- _TASK OBJECTIVE_
Only the number is wanted: how many lines of the listing below contain "false"?

- _DATA SECTION_
- - -
Lemma patch_user_keeps_an_owner_witness :
  exists d', run (patch_user 1 5 "owner" 6 (UserPatch None (Some (Some "Viewer"%string)))) 100 0 65 staff_db = (d', Ok 6) /\
    1 <= active_owners 1 d'.
Proof.
  destruct (run (patch_user 1 5 "owner" 6 (UserPatch None (Some (Some "Viewer"%string)))) 100 0 65 staff_db) as [d' [j|e]] eqn:E.
  - exists d'. split; [vm_compute in E; by injection E as <- <-|].
    apply (patch_user_keeps_an_owner 1 5 "owner" 6 (UserPatch None (Some (Some "Viewer"%string))) 100 0 65 staff_db d' j
      staff_users eq_refl E).
  - exfalso. vm_compute in E. discriminate E.
Defined.

Lemma managers_cannot_touch_owners_witness :
  exists d', run (patch_user 1 8 "Manager" 7 (UserPatch (Some (Some false)) None)) 100 0 65 staff_db = (d', Ok 7) /\
    In ann (users d').
Proof.
  destruct (run (patch_user 1 8 "Manager" 7 (UserPatch (Some (Some false)) None)) 100 0 65 staff_db) as [d' [j|e]] eqn:E.
  - exists d'. split; [vm_compute in E; by injection E as <- <-|].
    apply (managers_cannot_touch_owners 1 8 "Manager" 7 (UserPatch (Some (Some false)) None) 100 0 65 staff_db d' j
      staff_users eq_refl eq_refl E ann eq_refl). left. reflexivity.
  - exfalso. vm_compute in E. discriminate E.
Defined.

Lemma null_switches_oneself_off_witness :
  exists d', run (patch_user 1 5 "owner" 5 (UserPatch (Some None) None)) 100 0 65 staff_db = (d', Ok 5) /\
    users d' = where_id 5 (set_u_active false) (users staff_db).
Proof.
  apply (null_switches_oneself_off 1 ann "owner" 100 0 65 staff_db staff_users);
    [left; reflexivity|reflexivity|vm_compute; discriminate|discriminate].
Defined.
(* ===== verification/Channex.v ===== *)
(** * Booking revisions from the channel manager

    app/services/channex_booking_service.py and the payload schemas of
    app/integrations/channex/schemas.py: reading a revision, claiming it once,
    and applying a new, modified or cancelled booking to the PMS. *)

From stdpp Require Import pretty.
From S2P Require Import Prelude PyDecimal PyJson StayDates Calendar Tax Models Session.
From S2P Require Import Ledger Rates Folio Booking.

(** ** Payloads *)

Record revision_customer := RevisionCustomer {
  cu_name : option string; cu_surname : option string; cu_mail : option string; cu_phone : option string }.
Record revision_room := RevisionRoom {
  xr_room_type : option string; xr_rate_plan : option string; xr_checkin : option string; xr_checkout : option string }.
Record revision_payload := RevisionPayload {
  px_id : string; px_booking_id : option string; px_status : option string;
  px_arrival : option string; px_departure : option string; px_amount : option string;
  px_customer : option revision_customer; px_rooms : list revision_room;
  px_notes : option string; px_channel : option string }.

(** [str | None = None] *)
Definition opt_str_field (d : dict) (k : string) : option (option string) :=
  match dict_get d k with
  | None | Some JNull => Some None
  | Some (JStr s) => Some (Some s)
  | Some _ => None
  end.

(** [amount: str | float | int | None]; the code only reads [str(amount)]. *)
Definition amount_field (d : dict) : option (option string) :=
  match dict_get d "amount" with
  | None | Some JNull => Some None
  | Some (JStr s) => Some (Some s)
  | Some (JInt z) => Some (Some (pretty z))
  | Some (JFloat r _) => Some (Some r)
  | Some (JBool b) => Some (Some (if b then "1.0" else "0.0")%string)
  | Some _ => None
  end.

Definition room_of_json (j : json) : option revision_room :=
  match j with
  | JObj d =>
      a ← opt_str_field d "room_type_id"; b ← opt_str_field d "rate_plan_id";
      c ← opt_str_field d "checkin_date"; e ← opt_str_field d "checkout_date";
      Some (RevisionRoom a b c e)
  | _ => None
  end.

Definition customer_field (d : dict) : option (option revision_customer) :=
  match dict_get d "customer" with
  | None | Some JNull => Some None
  | Some (JObj c) =>
      a ← opt_str_field c "name"; b ← opt_str_field c "surname";
      m ← opt_str_field c "mail"; p ← opt_str_field c "phone";
      Some (Some (RevisionCustomer a b m p))
  | Some _ => None
  end.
- - -
- _RESPONSE TO THE TASK_
4